Granted, it's odd that the subject would come up now, but a federal judge got the ball rolling last year when he ruled that medical staff should be present at executions. He said a doctor must be present to insure that the death penalty protocol is carried out without undue pain and suffering for the condemned — which in itself is a little weird, since it would be highly unlikely that being put to death is anything but a situation in which one, at some point, would experience some physical and/or mental suffering.

Nevertheless, his ruling generated a response from the state medical board, which has adopted a policy making it unethical for a physician to participate in executions.

In the meantime, the DOC tried to find a compromise by creating a new policy in which a nurse or medical technician would monitor a condemned inmate's vital signs. A doctor would observe the execution and sign a death certificate, according to the proposed policy.

With that, the state seemed to be heading for a solution. As it turns out, however, because of a law on the books since 1909, no new policy on execution protocol can be applied without the approval of the governor and Council of State — whose members are split on the issue. Consequently, they want to toss this hot potato to someone else, and that someone else looks like the Legislature.

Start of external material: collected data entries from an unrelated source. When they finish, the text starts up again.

Lemma did_written G db es G1 tx1 : did G (λ _, False) db es G1 tx1 →
  (∀ t, is_Some (t_get (ID_DEFS db) t) → user_table t) → written_through db tx1 es.
Proof.
  intros I Hu. split; [apply I|]. intros t k v Hd Hv.
  pose proof (d_replay _ _ _ _ _ _ I t k (Hu t Hd) ltac:(tauto)) as Hr. unfold store_of in Hr at 1. rewrite Hv in Hr.
  unfold row_covered. destruct (replay_source (store_of tx1) es (store_of db) t k) as [E|[(v' & ? & E)|[[? E]|(s & ? & E)]]];
    rewrite E in Hr; simplify_eq; eauto.
Qed.

(** The invariant and the copies through a sweep. *)
Lemma db_inv_sweep db L db' L' : db_inv db L → sweep db db' → journal_ok db' L' → continues L L' →
  db_inv db' L' ∧ (∀ t, user_table t → rows db' t = rows db t) ∧
  ∀ a copy, a <= l_head L → l_floor L' <= a + 1 → in_sync db L a copy → in_sync db' L' a copy.
Proof.
  intros I W [R' J'] Cn. destruct (v_log _ _ I) as [R _]. destruct (v_snaps _ _ I) as [G Sn].
  destruct (continues_drops _ _ _ _ R R' W Cn) as [Hdrop Hd].
  assert (Hu : ∀ t, user_table t → rows db' t = rows db t).
  { intros t Ht. eapply sweep_user; [exact R|apply Sn|done..]. }
  split_and!; [|done|].
  - constructor.
    + by split.
    + intros k v. rewrite (s_refs _ _ W). apply I.
    + exists G. by eapply sweep_snaps.
    + eapply uq_ok_ext; [apply W..| |apply I]. intros t Ht. by apply Hu, (v_uq_user _ _ I).
    + intros t. rewrite (s_defs _ _ W). apply (v_uq_user _ _ I).
    + eapply honoured_ext; [apply W| |apply I]. intros t Ht. by apply Hu, (v_id_user _ _ I).
    + intros t. rewrite (s_id _ _ W). apply (v_id_user _ _ I).
  - intros a copy Ha Hf Hs. eapply sweep_sync; try done; [apply Sn|]. apply Hd. lia.
Qed.

(** The append itself: the body's rows, the two validations, then the new rows of the log. *)
Lemma append_inv G db L es G1 tx1 tx2 tx3 tx4 :
  db_inv db L → snaps_ok db (l_changes L) G → did G (λ _, False) db es G1 tx1 →
  IdContract.validate es tx1 = Ok ((), tx2) → Unique.validate es tx2 = Ok ((), tx3) → append_all es tx3 = Ok ((), tx4) →
  l_head L + len es + 1 < U64 →
  db_inv tx4 (l_append es L) ∧ (∀ n, rows tx4 n = rows tx1 n) ∧
  ∀ a copy, l_floor L <= a + 1 → a <= l_head L → in_sync db L a copy → in_sync tx4 (l_append es L) a copy.
Proof.
  intros I Sn Dd Ei Eu Ea Hroom. destruct (v_log _ _ I) as [R J].
  pose proof (did_cover _ _ _ _ _ Dd (v_uq_user _ _ I)) as Hcov.
  destruct (validate_honours _ _ _ _ (v_id _ _ I) (did_written _ _ _ _ _ Dd (v_id_user _ _ I)) Ei) as [Hh (u2 & E2 & R2)].
  assert (effects_cover db tx2 es) as Hcov2.
  { destruct Hcov as (H1' & H2' & H3' & H4'). subst tx2. split_and!; try done. intros t k Hd. rewrite R2. by apply H4'. }
  destruct (validate_spec _ _ _ _ (v_unique _ _ I) Hcov2 Eu) as [Hq (a3 & b3 & u3 & E3 & R3)].
  pose proof (append_all_appended _ _ _ Ea) as A4.
  assert (Hrows : ∀ n, rows tx4 n = rows tx1 n) by (intros n; by rewrite (a_rows _ _ A4), R3, R2).
  eapply append_all_spec in Ea as (R4 & J4 & _ & _); [| |exact J|apply Dd|done].
  2: { subst tx3 tx2. eapply (repr_ext tx1); [done..|]. by eapply did_repr. }
  split_and!; [|done|].
  - constructor.
    + by split.
    + intros k v. rewrite (a_refs _ _ A4). subst tx3 tx2. apply Dd.
    + exists G1. constructor.
      * unfold has_number. rewrite (a_reset _ _ A4). subst tx3 tx2. apply Dd.
      * intros g k Hg. unfold store_of. rewrite Hrows. by apply Dd.
      * simpl. eapply (snaps_in_app _ G); [lia|apply Dd|apply Sn|apply Dd].
    + eapply uq_ok_ext; [apply A4..| |exact Hq]. intros t _. apply A4.
    + intros t. rewrite (a_defs _ _ A4). subst tx3 tx2. simpl. rewrite (d_defs _ _ _ _ _ _ Dd). apply (v_uq_user _ _ I).
    + eapply honoured_ext; [apply A4| |eapply honoured_ext; [| |exact Hh]]; [intros t _; apply A4|by subst tx3|].
      intros t _. apply R3.
    + intros t. rewrite (a_id _ _ A4). subst tx3 tx2. simpl. rewrite (d_id _ _ _ _ _ _ Dd). apply (v_id_user _ _ I).
  - intros a copy Hf Ha Hs t k Ht.
    assert (Himg : ∀ s t', TableReset t' s ∈ l_changes L → ∀ k, store_of db s k = store_of tx4 s k).
    { intros s t' Hin k'. destruct (snaps_in_elem _ _ _ _ _ (n_snaps _ _ _ Sn) Hin) as (g & -> & ?).
      unfold store_of. rewrite Hrows. f_equal. symmetry. apply (d_old _ _ _ _ _ _ Dd). lia. }
    assert (after_changes (l_append es L) a = after_changes L a ++ es) as ->.
    { unfold after_changes. simpl. rewrite drop_app_le; [done|]. unfold l_head, len in *. pose proof (r_low _ _ R). lia. }
    rewrite replay_app. unfold store_of at 1. rewrite Hrows. fold (store_of tx1 t k).
    rewrite (d_replay _ _ _ _ _ _ Dd t k Ht ltac:(tauto)). apply replay_ext.
    + rewrite (Hs t k Ht). apply replay_ext; [done|]. intros s t' Hin. apply (Himg s t').
      unfold after_changes in Hin. apply list_elem_of_lookup in Hin as [i Hi]. rewrite lookup_drop in Hi.
      by eapply list_elem_of_lookup_2.
    + intros s t' Hin k'. unfold store_of. by rewrite Hrows.
Qed.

Handing the matter off to the General Assembly may prove even more troublesome. The additional players are sure to ratchet up the political interests in death penalty and ethics issues.

Already, indications are that things are adrift.

For instance, a bill was filed Thursday that would protect doctors, apparently from state medical board disciplinary action, who participated in executions. Could someone really think that's an answer? Don't solve the problem; stomp on medical ethics. That kind of thinking only makes matters worse.

The state medical board's position on executions is based on the American Medical Association's Code of Medical Ethics. The operative provisions in the code prevent physicians from participating in any aspect of an execution other than to certify death, as a witness in a non-professional capacity or to provide requested tranquilizers in the case where a condemned prison requests it. The policy is central to the professional code of doctors to do no harm, directly or indirectly.

The bill entered last week is a slap in the face to the medical profession and its code of ethics. Heck, if the Legislature were to adopt that position, what would stop it from imposing new conduct rules for the N.C. State Bar Association or other professional organizations?

The Legislature needs to be lethal about this bill: Kill it.

Whatever resolutions the state eventually finds for the dilemma, it should not require bending, changing or eliminating a long-standing code of ethics behind the fundamental beliefs that guide the practice of medicine.

However, there appears to be room for compromise in the protocol changes recommended by the DOC that would limit a doctor's involvement to certifying death. Certainly, prison staff or corrections officials can be trained to manage the apparatus required in executions as well as to determine whether death has been achieved in the process.

With the modern technology that is available, a mandatory requirement for involving a physician in an execution is arbitrary and unnecessary. Yet, true to form, that thinking has already unleashed the worst of the state's legislative instincts.